Print all the records exactly, please.

##### EXTRACTED DATA #####

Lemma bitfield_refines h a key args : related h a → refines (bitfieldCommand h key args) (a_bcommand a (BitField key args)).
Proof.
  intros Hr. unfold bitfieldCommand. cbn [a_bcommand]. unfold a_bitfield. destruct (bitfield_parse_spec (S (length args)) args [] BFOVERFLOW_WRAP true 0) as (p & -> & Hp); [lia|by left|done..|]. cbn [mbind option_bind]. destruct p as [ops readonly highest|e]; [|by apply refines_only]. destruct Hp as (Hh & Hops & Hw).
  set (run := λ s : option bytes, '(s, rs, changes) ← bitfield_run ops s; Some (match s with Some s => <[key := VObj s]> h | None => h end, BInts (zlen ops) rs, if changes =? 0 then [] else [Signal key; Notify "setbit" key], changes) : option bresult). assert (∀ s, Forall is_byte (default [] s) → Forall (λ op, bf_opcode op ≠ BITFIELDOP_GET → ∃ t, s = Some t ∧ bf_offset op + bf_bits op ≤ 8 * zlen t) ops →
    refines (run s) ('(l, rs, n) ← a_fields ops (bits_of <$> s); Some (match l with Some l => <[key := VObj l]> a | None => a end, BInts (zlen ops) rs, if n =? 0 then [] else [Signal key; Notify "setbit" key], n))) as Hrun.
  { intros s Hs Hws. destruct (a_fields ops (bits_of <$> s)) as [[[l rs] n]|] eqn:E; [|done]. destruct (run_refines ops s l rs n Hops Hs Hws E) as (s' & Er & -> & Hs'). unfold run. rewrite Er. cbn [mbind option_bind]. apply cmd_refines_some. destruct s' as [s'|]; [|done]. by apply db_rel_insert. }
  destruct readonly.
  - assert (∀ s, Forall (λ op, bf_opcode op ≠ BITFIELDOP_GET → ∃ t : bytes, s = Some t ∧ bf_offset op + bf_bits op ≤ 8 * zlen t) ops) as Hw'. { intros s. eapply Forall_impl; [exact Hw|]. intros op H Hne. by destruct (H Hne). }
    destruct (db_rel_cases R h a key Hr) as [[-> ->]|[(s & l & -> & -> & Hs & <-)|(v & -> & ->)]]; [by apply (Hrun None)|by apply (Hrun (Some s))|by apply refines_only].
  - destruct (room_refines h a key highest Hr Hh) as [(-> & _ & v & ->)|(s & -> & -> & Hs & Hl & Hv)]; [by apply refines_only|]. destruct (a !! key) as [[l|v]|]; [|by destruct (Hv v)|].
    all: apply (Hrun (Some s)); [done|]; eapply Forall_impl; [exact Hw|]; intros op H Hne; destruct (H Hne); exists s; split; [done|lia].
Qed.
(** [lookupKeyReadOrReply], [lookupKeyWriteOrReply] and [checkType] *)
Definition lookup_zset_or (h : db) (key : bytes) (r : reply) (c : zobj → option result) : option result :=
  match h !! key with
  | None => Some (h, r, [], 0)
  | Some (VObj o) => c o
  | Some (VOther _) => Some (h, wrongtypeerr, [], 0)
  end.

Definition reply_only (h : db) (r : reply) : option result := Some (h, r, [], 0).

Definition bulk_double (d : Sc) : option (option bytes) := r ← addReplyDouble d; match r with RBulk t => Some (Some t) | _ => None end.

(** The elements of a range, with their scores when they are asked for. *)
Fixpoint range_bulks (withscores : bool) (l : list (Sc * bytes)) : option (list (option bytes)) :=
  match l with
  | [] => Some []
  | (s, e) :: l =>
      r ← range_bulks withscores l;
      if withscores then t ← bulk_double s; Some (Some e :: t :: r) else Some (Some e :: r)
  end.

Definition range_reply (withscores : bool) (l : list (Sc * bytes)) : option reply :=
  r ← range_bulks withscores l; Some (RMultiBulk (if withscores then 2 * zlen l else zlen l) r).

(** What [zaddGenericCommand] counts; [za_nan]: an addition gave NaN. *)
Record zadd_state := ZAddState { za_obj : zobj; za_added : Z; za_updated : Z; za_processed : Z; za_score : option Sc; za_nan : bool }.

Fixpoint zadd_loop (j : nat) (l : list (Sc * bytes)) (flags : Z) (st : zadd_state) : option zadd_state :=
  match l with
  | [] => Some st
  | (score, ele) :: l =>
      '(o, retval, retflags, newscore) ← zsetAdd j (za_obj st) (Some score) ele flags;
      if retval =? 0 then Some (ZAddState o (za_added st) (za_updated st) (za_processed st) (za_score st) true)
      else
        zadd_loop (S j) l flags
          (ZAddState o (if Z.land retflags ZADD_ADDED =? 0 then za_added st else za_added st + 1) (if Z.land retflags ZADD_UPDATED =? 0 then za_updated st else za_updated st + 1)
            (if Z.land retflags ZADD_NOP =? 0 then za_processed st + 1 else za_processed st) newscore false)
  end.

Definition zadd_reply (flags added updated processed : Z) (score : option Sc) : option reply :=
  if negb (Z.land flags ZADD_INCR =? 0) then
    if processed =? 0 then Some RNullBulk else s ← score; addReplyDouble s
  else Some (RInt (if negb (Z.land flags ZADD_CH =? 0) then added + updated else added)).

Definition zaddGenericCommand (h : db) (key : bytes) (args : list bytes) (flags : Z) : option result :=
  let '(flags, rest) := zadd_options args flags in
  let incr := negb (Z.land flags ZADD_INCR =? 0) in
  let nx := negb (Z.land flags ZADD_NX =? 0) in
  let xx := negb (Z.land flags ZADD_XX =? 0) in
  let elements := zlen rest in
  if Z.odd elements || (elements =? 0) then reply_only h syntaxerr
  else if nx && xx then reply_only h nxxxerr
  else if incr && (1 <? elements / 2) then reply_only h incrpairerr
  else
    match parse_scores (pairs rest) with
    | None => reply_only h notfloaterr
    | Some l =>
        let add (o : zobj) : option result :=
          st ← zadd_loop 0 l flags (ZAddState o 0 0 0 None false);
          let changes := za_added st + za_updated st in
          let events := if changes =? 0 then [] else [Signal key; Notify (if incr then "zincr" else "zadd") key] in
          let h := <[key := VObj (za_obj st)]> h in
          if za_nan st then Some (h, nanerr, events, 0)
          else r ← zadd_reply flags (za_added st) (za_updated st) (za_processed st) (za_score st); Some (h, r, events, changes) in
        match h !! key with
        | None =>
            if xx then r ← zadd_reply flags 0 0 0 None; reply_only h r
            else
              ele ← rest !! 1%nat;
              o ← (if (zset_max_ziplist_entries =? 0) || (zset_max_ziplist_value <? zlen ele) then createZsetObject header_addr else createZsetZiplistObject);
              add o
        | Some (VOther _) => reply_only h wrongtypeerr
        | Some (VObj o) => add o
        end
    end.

#####

(SOLUTION)
Lemma bitfield_refines h a key args : related h a → refines (bitfieldCommand h key args) (a_bcommand a (BitField key args)).
Proof.
  intros Hr. unfold bitfieldCommand. cbn [a_bcommand]. unfold a_bitfield. destruct (bitfield_parse_spec (S (length args)) args [] BFOVERFLOW_WRAP true 0) as (p & -> & Hp); [lia|by left|done..|]. cbn [mbind option_bind]. destruct p as [ops readonly highest|e]; [|by apply refines_only]. destruct Hp as (Hh & Hops & Hw).
  set (run := λ s : option bytes, '(s, rs, changes) ← bitfield_run ops s; Some (match s with Some s => <[key := VObj s]> h | None => h end, BInts (zlen ops) rs, if changes =? 0 then [] else [Signal key; Notify "setbit" key], changes) : option bresult). assert (∀ s, Forall is_byte (default [] s) → Forall (λ op, bf_opcode op ≠ BITFIELDOP_GET → ∃ t, s = Some t ∧ bf_offset op + bf_bits op ≤ 8 * zlen t) ops →
    refines (run s) ('(l, rs, n) ← a_fields ops (bits_of <$> s); Some (match l with Some l => <[key := VObj l]> a | None => a end, BInts (zlen ops) rs, if n =? 0 then [] else [Signal key; Notify "setbit" key], n))) as Hrun.
  { intros s Hs Hws. destruct (a_fields ops (bits_of <$> s)) as [[[l rs] n]|] eqn:E; [|done]. destruct (run_refines ops s l rs n Hops Hs Hws E) as (s' & Er & -> & Hs'). unfold run. rewrite Er. cbn [mbind option_bind]. apply cmd_refines_some. destruct s' as [s'|]; [|done]. by apply db_rel_insert. }
  destruct readonly.
  - assert (∀ s, Forall (λ op, bf_opcode op ≠ BITFIELDOP_GET → ∃ t : bytes, s = Some t ∧ bf_offset op + bf_bits op ≤ 8 * zlen t) ops) as Hw'. { intros s. eapply Forall_impl; [exact Hw|]. intros op H Hne. by destruct (H Hne). }
    destruct (db_rel_cases R h a key Hr) as [[-> ->]|[(s & l & -> & -> & Hs & <-)|(v & -> & ->)]]; [by apply (Hrun None)|by apply (Hrun (Some s))|by apply refines_only].
  - destruct (room_refines h a key highest Hr Hh) as [(-> & _ & v & ->)|(s & -> & -> & Hs & Hl & Hv)]; [by apply refines_only|]. destruct (a !! key) as [[l|v]|]; [|by destruct (Hv v)|].
    all: apply (Hrun (Some s)); [done|]; eapply Forall_impl; [exact Hw|]; intros op H Hne; destruct (H Hne); exists s; split; [done|lia].
Qed.
(** [lookupKeyReadOrReply], [lookupKeyWriteOrReply] and [checkType] *)
Definition lookup_zset_or (h : db) (key : bytes) (r : reply) (c : zobj → option result) : option result :=
  match h !! key with
  | None => Some (h, r, [], 0)
  | Some (VObj o) => c o
  | Some (VOther _) => Some (h, wrongtypeerr, [], 0)
  end.

Definition reply_only (h : db) (r : reply) : option result := Some (h, r, [], 0).

Definition bulk_double (d : Sc) : option (option bytes) := r ← addReplyDouble d; match r with RBulk t => Some (Some t) | _ => None end.

(** The elements of a range, with their scores when they are asked for. *)
Fixpoint range_bulks (withscores : bool) (l : list (Sc * bytes)) : option (list (option bytes)) :=
  match l with
  | [] => Some []
  | (s, e) :: l =>
      r ← range_bulks withscores l;
      if withscores then t ← bulk_double s; Some (Some e :: t :: r) else Some (Some e :: r)
  end.

Definition range_reply (withscores : bool) (l : list (Sc * bytes)) : option reply :=
  r ← range_bulks withscores l; Some (RMultiBulk (if withscores then 2 * zlen l else zlen l) r).

(** What [zaddGenericCommand] counts; [za_nan]: an addition gave NaN. *)
Record zadd_state := ZAddState { za_obj : zobj; za_added : Z; za_updated : Z; za_processed : Z; za_score : option Sc; za_nan : bool }.

Fixpoint zadd_loop (j : nat) (l : list (Sc * bytes)) (flags : Z) (st : zadd_state) : option zadd_state :=
  match l with
  | [] => Some st
  | (score, ele) :: l =>
      '(o, retval, retflags, newscore) ← zsetAdd j (za_obj st) (Some score) ele flags;
      if retval =? 0 then Some (ZAddState o (za_added st) (za_updated st) (za_processed st) (za_score st) true)
      else
        zadd_loop (S j) l flags
          (ZAddState o (if Z.land retflags ZADD_ADDED =? 0 then za_added st else za_added st + 1) (if Z.land retflags ZADD_UPDATED =? 0 then za_updated st else za_updated st + 1)
            (if Z.land retflags ZADD_NOP =? 0 then za_processed st + 1 else za_processed st) newscore false)
  end.

Definition zadd_reply (flags added updated processed : Z) (score : option Sc) : option reply :=
  if negb (Z.land flags ZADD_INCR =? 0) then
    if processed =? 0 then Some RNullBulk else s ← score; addReplyDouble s
  else Some (RInt (if negb (Z.land flags ZADD_CH =? 0) then added + updated else added)).

Definition zaddGenericCommand (h : db) (key : bytes) (args : list bytes) (flags : Z) : option result :=
  let '(flags, rest) := zadd_options args flags in
  let incr := negb (Z.land flags ZADD_INCR =? 0) in
  let nx := negb (Z.land flags ZADD_NX =? 0) in
  let xx := negb (Z.land flags ZADD_XX =? 0) in
  let elements := zlen rest in
  if Z.odd elements || (elements =? 0) then reply_only h syntaxerr
  else if nx && xx then reply_only h nxxxerr
  else if incr && (1 <? elements / 2) then reply_only h incrpairerr
  else
    match parse_scores (pairs rest) with
    | None => reply_only h notfloaterr
    | Some l =>
        let add (o : zobj) : option result :=
          st ← zadd_loop 0 l flags (ZAddState o 0 0 0 None false);
          let changes := za_added st + za_updated st in
          let events := if changes =? 0 then [] else [Signal key; Notify (if incr then "zincr" else "zadd") key] in
          let h := <[key := VObj (za_obj st)]> h in
          if za_nan st then Some (h, nanerr, events, 0)
          else r ← zadd_reply flags (za_added st) (za_updated st) (za_processed st) (za_score st); Some (h, r, events, changes) in
        match h !! key with
        | None =>
            if xx then r ← zadd_reply flags 0 0 0 None; reply_only h r
            else
              ele ← rest !! 1%nat;
              o ← (if (zset_max_ziplist_entries =? 0) || (zset_max_ziplist_value <? zlen ele) then createZsetObject header_addr else createZsetZiplistObject);
              add o
        | Some (VOther _) => reply_only h wrongtypeerr
        | Some (VObj o) => add o
        end
    end.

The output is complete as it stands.